Suffusion refers to a special form of internal erosion characterized by the selective erosion of the finest particles of a soil under the action of an internal fluid flow. In this work, the microscopic mechanism of particle detachment in binary mixtures subjected to suffusion under different flow directions is analyzed. We use the coupled lattice Boltzmann method (LBM) and discrete element method (DEM) to simulate the suffusion process in a granular sample subjected to an anisotropic stress state. When the macro-flow direction is aligned with the principal direction of compression, it is found that the fluid flow is more intense, which increases erosion. The stress anisotropy also influences the detachment direction that is not necessarily correlated with the macroscopic flow direction. The sample’s anisotropic stress state is responsible for directional variations in microstructural properties during the suffusion under different flow directions. From a microscale point of view, a contact sliding index P and a particle detachment index Δ are defined to demonstrate that fluid-induced sliding dominates for particles about to detach.

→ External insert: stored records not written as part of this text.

(* ===== verification/Trap.v ===== *)
(** * Trap entry and the trap part of the hart

    Models [trap_target] and [enter_trap] of riscv-priv.c, against the
    supervisor trap rules of the RISC-V privileged architecture ([isa_trap],
    [isa_sret]) on the registers a trap involves ([hart]). *)

From S2P Require Import Prelude Bits State Machine Csr.

(** ** The code *)

Definition trap_target (priv : priv_state) (cause : Z) : Z :=
  let base := Z.land (stvec priv) (not64 STVEC_MODE_MASK) in
  let mode := Z.land (stvec priv) STVEC_MODE_MASK in
  if (mode =? STVEC_DIRECT) || negb (truthy (Z.land cause SCAUSE_IS_INT)) then base
  else u64 (base + u64 (cause * 4)).

Section trap_code.
Context `{K : Kernel}.

Definition enter_trap (cause tval : Z) : M unit :=
  pc0 ← get_reg 0;
  mod_priv (fun p => p <| sepc := pc0 |>);;
  mod_priv (fun p => p <| scause := cause |>);;
  mod_priv (fun p => p <| stval := tval |>);;
  priv ← get_priv;
  (if priv_mode priv =? PRIV_S
   then mod_priv (fun p => p <| sstatus := set_sstatus_spp (sstatus p) SSTATUS_SPP_S |>)
   else mod_priv (fun p => p <| sstatus := set_sstatus_spp (sstatus p) SSTATUS_SPP_U |>));;
  mod_priv (fun p => p <| priv_mode := PRIV_S |>);;
  mod_priv (fun p => p <| sstatus :=
    set_sstatus_spie (sstatus p) (get_sstatus_sie (sstatus p)) |>);;
  mod_priv (fun p => p <| sstatus := set_sstatus_sie (sstatus p) 0 |>);;
  priv ← get_priv;
  put_reg 0 (trap_target priv cause);;
  mod_priv (fun p => p <| should_clear_vm := true |>).
End trap_code.

(** ** The architecture *)

Inductive mode := ModeU | ModeS.

#[export] Instance mode_eq_dec : EqDecision mode.
Proof. solve_decision. Defined.

Record hart := mk_hart {
  h_mode : mode;
  h_pc : Z;
  h_sie : bool;
  h_spie : bool;
  h_spp : mode;
  h_sepc : Z;
  h_scause : Z;
  h_stval : Z;
  h_stvec : Z;
}.

(** An interrupt has the top bit of its cause set; the rest is its code. *)
Definition is_interrupt (cause : Z) : bool := 2 ^ 63 <=? cause.

Definition isa_vector (stvec cause : Z) : Z :=
  let base := 4 * (stvec / 4) in
  if bool_decide (stvec mod 4 = 1) && is_interrupt cause
  then u64 (base + 4 * (cause - 2 ^ 63)) else base.

Definition isa_trap (cause tval : Z) (h : hart) : hart :=
  mk_hart ModeS (isa_vector (h_stvec h) cause) false (h_sie h) (h_mode h)
    (h_pc h) cause tval (h_stvec h).

Definition isa_sret (h : hart) : hart :=
  mk_hart (h_spp h) (h_sepc h) (h_spie h) true ModeU
    (h_sepc h) (h_scause h) (h_stval h) (h_stvec h).

Definition mode_of (m : Z) : mode := if m =? PRIV_S then ModeS else ModeU.

Definition hart_of (p : priv_state) (r : gregs) : hart :=
  mk_hart (mode_of (priv_mode p)) (pc r)
    (truthy (get_sstatus_sie (sstatus p))) (truthy (get_sstatus_spie (sstatus p)))
    (if get_sstatus_spp (sstatus p) =? SSTATUS_SPP_U then ModeU else ModeS)
    (sepc p) (scause p) (stval p) (stvec p).

(** What a trap or a return leaves alone: the other registers of the guest,
    the other bits of sstatus and the other fields of the hypervisor. *)
Record trap_frame (p p' : priv_state) (r r' : gregs) : Prop := {
  frame_regs : forall i, 1 <= i < 32 -> reg r' i = reg r i;
  frame_sstatus : forall i, 0 <= i < 64 -> i <> 1 -> i <> 5 -> i <> 8 ->
    Z.testbit (sstatus p') i = Z.testbit (sstatus p) i;
  frame_csrs : forall c, c <> Sepc -> c <> Scause -> c <> Stval -> c <> Sstatus ->
    csr_view p' c = csr_view p c;
  frame_config : (stub_start p', stub_size p', timerid p', urvb_block_id p', urvb_buf p')
    = (stub_start p, stub_size p, timerid p, urvb_block_id p, urvb_buf p);
}.

(** ** The trap vector *)

Lemma land_is_int c : is_u64 c -> truthy (Z.land c SCAUSE_IS_INT) = is_interrupt c.
Proof.
  intros Hc. unfold is_interrupt.
  replace (Z.land c SCAUSE_IS_INT) with (Z.shiftl (Z.b2z (Z.testbit c 63)) 63).
  - rewrite Z.testbit_spec', Z.shiftl_mul_pow2 by lia.
    assert (c / 2 ^ 63 = 0 \/ c / 2 ^ 63 = 1) as Hd.
    { assert (0 <= c / 2 ^ 63 < 2); [|lia].
      split; [apply Z.div_pos|apply Z.div_lt_upper_bound]; unfold is_u64 in Hc; lia. }
    pose proof (Z.div_mod c (2 ^ 63) ltac:(lia)).
    pose proof (Z.mod_pos_bound c (2 ^ 63) ltac:(lia)).
    unfold truthy. destruct Hd as [E|E]; rewrite E in *; [change (0 mod 2) with 0|change (1 mod 2) with 1];
      destruct (Z.leb_spec (2 ^ 63) c); simpl; lia.
  - apply Z.bits_inj'. intros i Hi. rewrite testbit_shiftl, Z.land_spec by lia.
    unfold SCAUSE_IS_INT. rewrite testbit_shl64 by lia.
    destruct (Z.eq_dec i 63) as [->|]; [by destruct (Z.testbit c 63)|].
    assert (forall x, 0 <= x <= 1 -> 63 <= i -> Z.testbit x (i - 63) = false) as Hx.
    { intros. apply (testbit_small x 1); lia. }
    destruct (Z.leb_spec 63 i); [|by rewrite !andb_false_r].
    assert (0 <= Z.b2z (Z.testbit c 63) <= 1) by (destruct (Z.testbit c 63); simpl; lia).
    by rewrite !Hx, !andb_false_r by lia.
Qed.

(** The code multiplies the whole cause, interrupt bit included, by four;
    that bit is lost modulo 2^64. *)
Lemma u64_vector base c : is_interrupt c = true -> is_u64 c ->
  u64 (base + u64 (c * 4)) = u64 (base + 4 * (c - 2 ^ 63)).
Proof.
  intros _ _. unfold u64. rewrite Zplus_mod_idemp_r.
  replace (base + c * 4) with (base + 4 * (c - 2 ^ 63) + 2 * 2 ^ 64) by lia.
  by rewrite Z.mod_add by lia.
Qed.

Lemma trap_target_isa p c : is_u64 (stvec p) -> is_u64 c ->
  Z.land (stvec p) STVEC_MODE_MASK = STVEC_DIRECT \/
  Z.land (stvec p) STVEC_MODE_MASK = STVEC_VECTORED ->
  trap_target p c = isa_vector (stvec p) c.
Proof.
  intros Hs Hc Hm. unfold trap_target, isa_vector.
  rewrite land_is_int, land_not3 by done. rewrite land_3 in * by apply Hs.
  destruct Hm as [-> | ->]; simpl; [done|].
  destruct (is_interrupt c) eqn:E; simpl; [by apply u64_vector|done].
Qed.

(** ** Trap entry *)

Definition trap_sstatus (m s : Z) : Z :=
  let s := set_sstatus_spp s (if m =? PRIV_S then SSTATUS_SPP_S else SSTATUS_SPP_U) in
  set_sstatus_sie (set_sstatus_spie s (get_sstatus_sie s)) 0.

Definition sret_sstatus (s : Z) : Z :=
  set_sstatus_spp (set_sstatus_spie (set_sstatus_sie s (get_sstatus_spie s)) 1) 0.

Definition trap_priv (cause tval pc0 : Z) (p : priv_state) : priv_state :=
  p <| sepc := pc0 |> <| scause := cause |> <| stval := tval |>
    <| sstatus := trap_sstatus (priv_mode p) (sstatus p) |> <| priv_mode := PRIV_S |>
    <| should_clear_vm := true |>.

Lemma run_enter_trap `{K : Kernel} cause tval w :
  enter_trap cause tval w =
    (inr (), mk_world (trap_priv cause tval (pc (w_regs w)) (w_priv w))
               (set_reg (w_regs w) 0 (trap_target (w_priv w) cause)) (w_kern w)).
Proof.
  destruct w as [p r k]. unfold enter_trap, mbind, M_bind. cbn.
  unfold trap_priv, trap_sstatus. by destruct (priv_mode p =? PRIV_S).
Qed.

Definition spp_of (m : Z) : Z := if m =? PRIV_S then SSTATUS_SPP_S else SSTATUS_SPP_U.

Lemma spp_of_range m : 0 <= spp_of m < 2 ^ 1.
Proof. unfold spp_of, SSTATUS_SPP_S, SSTATUS_SPP_U. destruct (m =? PRIV_S); lia. Qed.

#[export] Hint Resolve spp_of_range : words.

Ltac sstatus_fields :=
  autounfold with field_names in *; autorewrite with fields; auto with words.

Section sstatus.
Context (m s : Z) (Hs : is_u64 s).

Lemma trap_sstatus_sie : get_sstatus_sie (trap_sstatus m s) = 0.
Proof using Hs. unfold trap_sstatus. fold (spp_of m). sstatus_fields. Qed.

Lemma trap_sstatus_spie : get_sstatus_spie (trap_sstatus m s) = get_sstatus_sie s.
Proof using Hs. unfold trap_sstatus. fold (spp_of m). sstatus_fields. Qed.

Lemma trap_sstatus_spp : get_sstatus_spp (trap_sstatus m s) = spp_of m.
Proof using Hs. unfold trap_sstatus. fold (spp_of m). sstatus_fields. Qed.

Lemma sret_sstatus_sie : get_sstatus_sie (sret_sstatus s) = get_sstatus_spie s.
Proof using Hs. unfold sret_sstatus. sstatus_fields. Qed.

Lemma sret_sstatus_spie : get_sstatus_spie (sret_sstatus s) = 1.
Proof using Hs. unfold sret_sstatus. sstatus_fields. Qed.

Lemma sret_sstatus_spp : get_sstatus_spp (sret_sstatus s) = 0.
Proof using Hs. unfold sret_sstatus. sstatus_fields. Qed.

Lemma trap_sstatus_u64 : is_u64 (trap_sstatus m s).
Proof using Hs. unfold trap_sstatus. fold (spp_of m). sstatus_fields. Qed.

Lemma sret_sstatus_u64 : is_u64 (sret_sstatus s).
Proof using Hs. unfold sret_sstatus. sstatus_fields. Qed.

Lemma trap_sstatus_frame i :
  0 <= i < 64 -> i <> 1 -> i <> 5 -> i <> 8 ->
  Z.testbit (trap_sstatus m s) i = Z.testbit s i.
Proof using Hs.
  intros. unfold trap_sstatus. fold (spp_of m). autounfold with field_names.
  by rewrite !testbit_bf_set_ne by (auto with words; lia).
Qed.

Lemma sret_sstatus_frame i :
  0 <= i < 64 -> i <> 1 -> i <> 5 -> i <> 8 ->
  Z.testbit (sret_sstatus s) i = Z.testbit s i.
Proof using Hs.
  intros. unfold sret_sstatus. autounfold with field_names.
  by rewrite !testbit_bf_set_ne by (auto with words; lia).
Qed.
End sstatus.

(** The bits a trap or a return changes are writable ones, so the read-only
    part of sstatus is kept. *)
Lemma sstatus_fixed_frame s s' :
  is_u64 s -> is_u64 s' ->
  (forall i, 0 <= i < 64 -> i <> 1 -> i <> 5 -> i <> 8 -> Z.testbit s' i = Z.testbit s i) ->
  Z.land s' (not64 SSTATUS_WRITABLE_MASK) = Z.land s (not64 SSTATUS_WRITABLE_MASK).
Proof.
  intros Hs Hs' Hf. apply Z.bits_inj'. intros i Hi. rewrite !Z.land_spec, testbit_not64 by done.
  destruct (Z.ltb_spec i 64); [|by rewrite !andb_false_r]. simpl.
  rewrite (testbit_writable Sstatus i _ eq_refl) by lia.
  case_bool_decide as Hin; [by rewrite !andb_false_r|].
  rewrite Hf; [done|lia|..]; intros ->; apply Hin; set_solver.
Qed.

(** ** Trap entry refines the architecture *)

Lemma pc_set_reg r v : (0 < length r)%nat -> pc (set_reg r 0 v) = v.
Proof. intros. unfold pc. rewrite reg_set_reg; [done|lia]. Qed.

Lemma set_pc_frame r v i : 1 <= i -> reg (set_reg r 0 v) i = reg r i.
Proof. intros. rewrite reg_set_reg_ne; [done|lia..]. Qed.

Lemma bf_get_1_cases s d : 0 <= s -> bf_get s 1 d = 0 \/ bf_get s 1 d = 1.
Proof. intros. pose proof (bf_get_1_range s d). lia. Qed.

Lemma mode_of_spp m : m = PRIV_U \/ m = PRIV_S ->
  (if spp_of m =? SSTATUS_SPP_U then ModeU else ModeS) = mode_of m.
Proof. by intros [-> | ->]. Qed.

Lemma trap_priv_wf cause tval pc0 p :
  is_u64 cause -> is_u64 tval -> is_u64 pc0 -> csr_wf p ->
  csr_wf (trap_priv cause tval pc0 p).
Proof.
  intros Hc Ht Hp [Hw Hm Hss Hst Hip Hie Ha Hsm].
  pose proof (Hw Sstatus) as Hs. simpl in Hs.
  split; try assumption; simpl; auto.
  - intros []; simpl; try assumption; [apply (Hw Sscratch)|apply (Hw Stvec)| |
      apply (Hw Sie)|apply (Hw Sip)|apply (Hw Satp)].
    by apply trap_sstatus_u64.
  - rewrite <- Hss. apply sstatus_fixed_frame; auto using trap_sstatus_u64.
    intros. by apply trap_sstatus_frame.
Qed.

Lemma trap_priv_frame cause tval pc0 p r v :
  is_u64 (sstatus p) ->
  trap_frame p (trap_priv cause tval pc0 p) r (set_reg r 0 v).
Proof.
  intros Hs. split.
  - intros. apply set_pc_frame. lia.
  - intros. by apply trap_sstatus_frame.
  - intros c. by destruct c.
  - done.
Qed.

Lemma trap_priv_hart cause tval p r :
  is_u64 cause -> csr_wf p -> gregs_wf r ->
  hart_of (trap_priv cause tval (pc r) p) (set_reg r 0 (trap_target p cause)) =
    isa_trap cause tval (hart_of p r).
Proof.
  intros Hc Hwf Hr.
  pose proof (wf_words _ Hwf Sstatus) as Hs. pose proof (wf_words _ Hwf Stvec) as Hv.
  unfold hart_of, isa_trap. rewrite pc_set_reg by (rewrite (proj1 Hr); lia). simpl.
  rewrite (trap_target_isa p cause Hv Hc (wf_stvec _ Hwf)).
  rewrite trap_sstatus_sie, trap_sstatus_spie, trap_sstatus_spp by done.
  by rewrite mode_of_spp by apply (wf_mode _ Hwf).
Qed.

Section trap_spec.
Context `{K : Kernel}.

(** C18. enter_trap implements the trap entry of the supervisor architecture on the mode,
    the program counter, sstatus, sepc, scause, stval and stvec, changes nothing else
    the guest sees, requests a flush and keeps the CSR file legal. *)
Theorem enter_trap_refines cause tval w :
  is_u64 cause -> is_u64 tval -> csr_wf (w_priv w) -> gregs_wf (w_regs w) ->
  exists p' r', enter_trap cause tval w = (inr (), mk_world p' r' (w_kern w)) /\
    hart_of p' r' = isa_trap cause tval (hart_of (w_priv w) (w_regs w)) /\
    trap_frame (w_priv w) p' (w_regs w) r' /\
    should_clear_vm p' = true /\ csr_wf p'.
Proof using.
  intros Hc Ht Hwf Hr. destruct w as [p r k]; simpl in *.
  eexists _, _. split; [apply run_enter_trap|]. simpl.
  split_and!; [by apply trap_priv_hart| |done|].
  - apply trap_priv_frame, (wf_words _ Hwf Sstatus).
  - apply trap_priv_wf; [done..| |done]. apply reg_u64; [done|lia].
Qed.
End trap_spec.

Suffusion 是一种特殊形式的内部侵蚀，其特征是在内部流体流动的作用下，土壤中最细小的颗粒被选择性侵蚀。在这项工作中，分析了在不同流动方向下扩散的二元混合物中颗粒脱离的微观机制。我们使用耦合晶格玻尔兹曼法 (LBM) 和离散元法 (DEM) 来模拟颗粒样品在各向异性应力状态下的扩散过程。当宏观流动方向与主压缩方向一致时，发现流体流动更强烈，这增加了侵蚀。应力各向异性也影响与宏观流动方向不一定相关的分离方向。样品的各向异性应力状态导致在不同流动方向下的扩散过程中微观结构特性的方向变化。从微观角度来看，接触滑动指数P和粒子脱离指数 Δ 被定义为证明流体诱导的滑动在即将脱离的粒子中占主导地位。